Her pace actually faltered a moment. “Um, no,” she said.
“Oh,” I said, picking the pace back up. “What kind of artist is your mom?”
“Oil painter,” she said.
Ah. Her mother painted pretty paintings. That explained it. When I was growing up, my mother was in art school, earning first her BFA then MFA. But she wasn’t an oil painter. Nor a potter. No lithographs. No fabric artistry.
My mother makes sculpture.
For as long as I can remember, her huge phallic steel sculptures loomed in our front yard. Six feet, seven feet, eight feet tall, these metal monoliths dominated our house. I still remember laughing uncomfortably when, in high school, a cute boy came over and asked, “Why are there all these French ticklers in your front hallway?” As soon as he left, I had to ask what a French tickler was. (If you don’t know, do yourself a favor and don’t Google it). She has since broadened her medium to include photos she manipulates and paints, even occasionally making my own children her subject to truly creepy effect.

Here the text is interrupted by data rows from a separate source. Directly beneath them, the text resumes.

Lemma min_by_key_Some {A} (f : A → N) l x : min_by_key f l = Some x → least_first f l x.
Proof.
  revert x. induction l as [|y l IH]; intros x; [done|]. cbn [min_by_key].
  destruct (min_by_key f l) as [z|] eqn:E.
  - specialize (IH z eq_refl). destruct IH as (l1 & l2 & -> & H1 & H2).
    destruct (N.ltb_spec (f z) (f y)); intros [= <-].
    + exists (y :: l1), l2. split_and!; [done| |done]. by constructor.
    + exists [], (l1 ++ z :: l2). split_and!; [done|constructor|].
      apply Forall_app; split; [|constructor; [done|]].
      * eapply Forall_impl; [|exact H1]. intros w Hw. cbn in Hw. lia.
      * eapply Forall_impl; [|exact H2]. intros w Hw. cbn in Hw. lia.
  - intros [= <-]. destruct l as [|w l]; [by exists [], []|]. cbn in E.
    by destruct (min_by_key f l) as [v|]; [destruct (f v <? f w)|].
Qed.
Lemma min_by_key_None {A} (f : A → N) l : min_by_key f l = None ↔ l = [].
Proof.
  destruct l as [|x l]; [done|]. cbn. split; [|done].
  by destruct (min_by_key f l) as [y|]; [destruct (f y <? f x)|].
Qed.
Lemma least_first_head {A} (f : A → N) l1 l2 k1 k2 x y :
  l1 ++ x :: l2 = k1 ++ y :: k2 → Forall (λ z, f x < f z) l1 → Forall (λ z, f x ≤ f z) l2 →
  Forall (λ z, f y < f z) k1 → Forall (λ z, f y ≤ f z) k2 → x = y.
Proof.
  revert k1. induction l1 as [|z l1 IH]; intros [|w k1] E; cbn in E.
  - by injection E.
  - injection E as -> ->. intros _ Hx Hy _. exfalso.
    apply Forall_cons_1 in Hy as [Hy _]. apply Forall_app in Hx as [_ Hx].
    apply Forall_cons_1 in Hx as [Hx _]. cbn in *. lia.
  - injection E as -> <-. intros Hx _ _ Hy. exfalso.
    apply Forall_cons_1 in Hx as [Hx _]. apply Forall_app in Hy as [_ Hy].
    apply Forall_cons_1 in Hy as [Hy _]. cbn in *. lia.
  - injection E as -> E. intros H1 H2 H3 H4. apply Forall_cons_1 in H1 as [_ H1].
    apply Forall_cons_1 in H3 as [_ H3]. by eapply IH.
Qed.
Lemma min_by_key_spec {A} (f : A → N) l x : min_by_key f l = Some x ↔ least_first f l x.
Proof.
  split; [apply min_by_key_Some|]. intros (l1 & l2 & E & H1 & H2).
  destruct (min_by_key f l) as [y|] eqn:Em.
  - apply min_by_key_Some in Em as (k1 & k2 & -> & H3 & H4). f_equal. symmetry.
    by eapply least_first_head.
  - apply min_by_key_None in Em. subst. by destruct l1.
Qed.

Definition candidate_step (acc : option Gateway * N) (c : N * Gateway) : option Gateway * N :=
  if c.1 <? acc.2 then (Some c.2, c.1) else acc.
Lemma candidate_step_le acc c : (candidate_step acc c).2 ≤ acc.2.
Proof. unfold candidate_step. destruct (N.ltb_spec c.1 acc.2); cbn; lia. Qed.
Lemma candidate_fold_le l acc : (fold_left candidate_step l acc).2 ≤ acc.2.
Proof.
  revert acc. induction l as [|c l IH]; intros acc; [cbn; lia|]. cbn [fold_left].
  pose proof (candidate_step_le acc c). specialize (IH (candidate_step acc c)). lia.
Qed.
Lemma preferred_rules_fold region g rules acc : acc.2 ≤ u32_max →
  fold_left (preferred_step region g) rules acc =
  fold_left candidate_step ((λ r, (rule_priority r, g)) <$>
    List.filter (λ r, rule_applies region r && (rule_priority r <? u32_max)) rules) acc.
Proof.
  revert acc. induction rules as [|r rules IH]; intros acc Ha; [done|]. cbn [fold_left List.filter].
  assert (preferred_step region g acc r =
    if rule_applies region r && (rule_priority r <? u32_max)
    then candidate_step acc (rule_priority r, g) else acc) as E.
  { unfold preferred_step, candidate_step. cbn [fst snd].
    destruct (rule_applies region r); [|done]. cbn [andb].
    destruct (N.ltb_spec (rule_priority r) acc.2), (N.ltb_spec (rule_priority r) u32_max);
      (done || lia). }
  rewrite E. destruct (rule_applies region r && (rule_priority r <? u32_max)).
  - cbn [fmap list_fmap fold_left]. apply IH.
    pose proof (candidate_step_le acc (rule_priority r, g)). lia.
  - by apply IH.
Qed.
Lemma preferred_fold region l acc : acc.2 ≤ u32_max →
  fold_left (λ acc g, fold_left (preferred_step region g) (priority_rules g) acc) l acc =
  fold_left candidate_step (candidates region l) acc.
Proof.
  revert acc. induction l as [|g l IH]; intros acc Ha; [done|].
  unfold candidates. cbn [fold_left]. rewrite bind_cons, fold_left_app, preferred_rules_fold by done.
  apply IH. etrans; [apply candidate_fold_le|done].
Qed.
Lemma candidate_fold_min l acc : fold_left candidate_step l acc =
  match min_by_key fst l with
  | Some c => candidate_step acc c
  | None => acc
  end.
Proof.
  revert acc. induction l as [|c l IH]; intros acc; [done|]. cbn [fold_left min_by_key].
  rewrite IH. destruct (min_by_key fst l) as [d|]; [|done]. unfold candidate_step.
  destruct (N.ltb_spec d.1 c.1), (N.ltb_spec c.1 acc.2), (N.ltb_spec d.1 acc.2); cbn [fst snd];
    try (destruct (N.ltb_spec d.1 c.1)); try (destruct (N.ltb_spec d.1 acc.2));
    try (destruct (N.ltb_spec c.1 acc.2)); (done || lia).
Qed.
Lemma candidates_bound region l c : c ∈ candidates region l → c.1 < u32_max.
Proof.
  intros (g & Hc & _)%list_elem_of_bind. apply list_elem_of_fmap in Hc as (r & -> & Hr).
  apply list_elem_of_In, filter_In in Hr as [_ Hr]. apply andb_true_iff in Hr as [_ Hr].
  by apply N.ltb_lt.
Qed.

(** C38: [find_preferred_gateway], two nested loops with a running minimum and a fallback,
    computes what a region prefers as the portal's rules define it: the gateway of the
    least rule named after the region or "Any", the first such rule in document order,
    where a rule of priority [u32::MAX] chooses nothing; and when no rule chooses, the
    first gateway of least priority. *)
Theorem preferred_gateway_equivalence region c g :
  find_preferred_gateway region c = Some g ↔ preferred region (gateways c) g.
Proof.
  unfold find_preferred_gateway, preferred_by_region, preferred.
  rewrite preferred_fold, candidate_fold_min by (cbn; lia).
  destruct (candidates region (gateways c)) as [|d l] eqn:E.
  - apply min_by_key_spec.
  - destruct (min_by_key fst (d :: l)) as [[p h]|] eqn:Em; [|by apply min_by_key_None in Em].
    assert (p < u32_max) as Hp.
    { apply (candidates_bound region (gateways c) (p, h)). rewrite E.
      apply min_by_key_spec in Em as (l1 & l2 & -> & _). set_solver. }
    unfold candidate_step. cbn [fst snd]. destruct (N.ltb_spec p u32_max); [|lia]. cbn [fst].
    setoid_rewrite <- min_by_key_spec. split; [intros [= <-]; by exists p|].
    intros [q Hq]. rewrite Em in Hq. by injection Hq as _ ->.
Qed.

My point here is that there really is nothing I can write that’s going to shock my family. Any shocking to be done was taken care of long ago by my mom. When at the age of six, I visited my mom at her studio at the university, I asked her what all those words written on the bathroom wall meant, and without a missing a beat, she defined them. Every last one of them. Even now, as used to it as we are, she can give us pause. My daughter was about six at the time when, on a trip home, she asked, “What is Nana wearing in that picture?” The series was called Paperdolls and in it my mother painted a nude photograph of herself in a variety of different outfits. The particular painting had my mother in a skimpy lingerie set.

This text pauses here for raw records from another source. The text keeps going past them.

(** An answer with a session, and one without a connection type. *)
Definition jnlp (l : list string) : Element := element "jnlp" {["status" := "success"]}
  [node "application-desc" ((λ a, leaf "argument" a) <$> l)].
Definition docs : Xmltree := xml [("<jnlp/>", jnlp args); ("<jnlp></jnlp>", jnlp (take 5 args))].
Lemma issued_cookie_used_or_revoked_witness : ∃ a token,
  @read_login encoding docs forms "laptop" "<jnlp/>" = (Ok (Authenticated a), None) ∧
  (∃ root, @parse_xml docs "<jnlp/>" = Ok root ∧
     @parse_issued_authentication encoding docs root "laptop" =
       Ok (cookie a, Ok (connection_type a))) ∧
  @read_login encoding docs forms "laptop" "<jnlp></jnlp>" =
    (Err GatewayLoginProtocolError, Some token).
Proof.
  eexists. eexists. split; [vm_compute; reflexivity|]. split; [|vm_compute; reflexivity].
  destruct (@read_login encoding docs forms "laptop" "<jnlp/>") as [o l] eqn:E.
  pose proof (@issued_cookie_used_or_revoked encoding docs forms "laptop" "<jnlp/>") as H.
  rewrite E in H. destruct H as [H _]. vm_compute in E. injection E as <- <-.
  exact (proj2 (H _ eq_refl)).
Defined.

(** A user whose name holds the word: the answer carries a session, and is taken for a
    challenge that cannot be read. The session's cookie is neither used nor logged out. *)
Definition challenged : list string := [""; "c&=1"; ""; "portal"; "Challenger"; ""; ""; ""; ""; ""; ""; ""; "tunnel"].
Definition challenged_text : string := "<jnlp><argument>Challenger</argument></jnlp>".
Example forgotten_session :
  is_ok (@parse_issued_authentication encoding docs (jnlp challenged) "laptop") = true ∧
  @read_login encoding (xml [(challenged_text, jnlp challenged)]) forms "laptop" challenged_text =
    (Err (Message "Failed to parse MFA challenge"), None).
Proof. by vm_compute. Qed.
Example challenge : parse_mfa "var respStatus = 1;" = None.
Proof. reflexivity. Qed.
End LoginExample.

In 2008, I wrote a story about hitchhiking in Bulgaria. So what? In 2011, I published an essay about having a urinary tract infection in Jordan. No one in the family blinked. In 2016, I published a novel about unplanned pregnancy and the consequences. My father is out there hand selling the book.
Probably the better question to ask me is, “Aren’t you worried about your kids reading your writing?” Nah. Because at this point, there’s really nothing they haven’t heard. They watch the news. We have HBO. I drop f-bombs with abandon My twelve-year-old son read MODERN GIRLS. He was angry at what happened to the characters, but he wasn’t surprised by anything I wrote.
So no, I don’t worry about shocking or offending my family. I’ve often heard, after someone swears, people saying, “You kiss your mother with that mouth?”
I can only reply to that, “She kissed me with hers first!”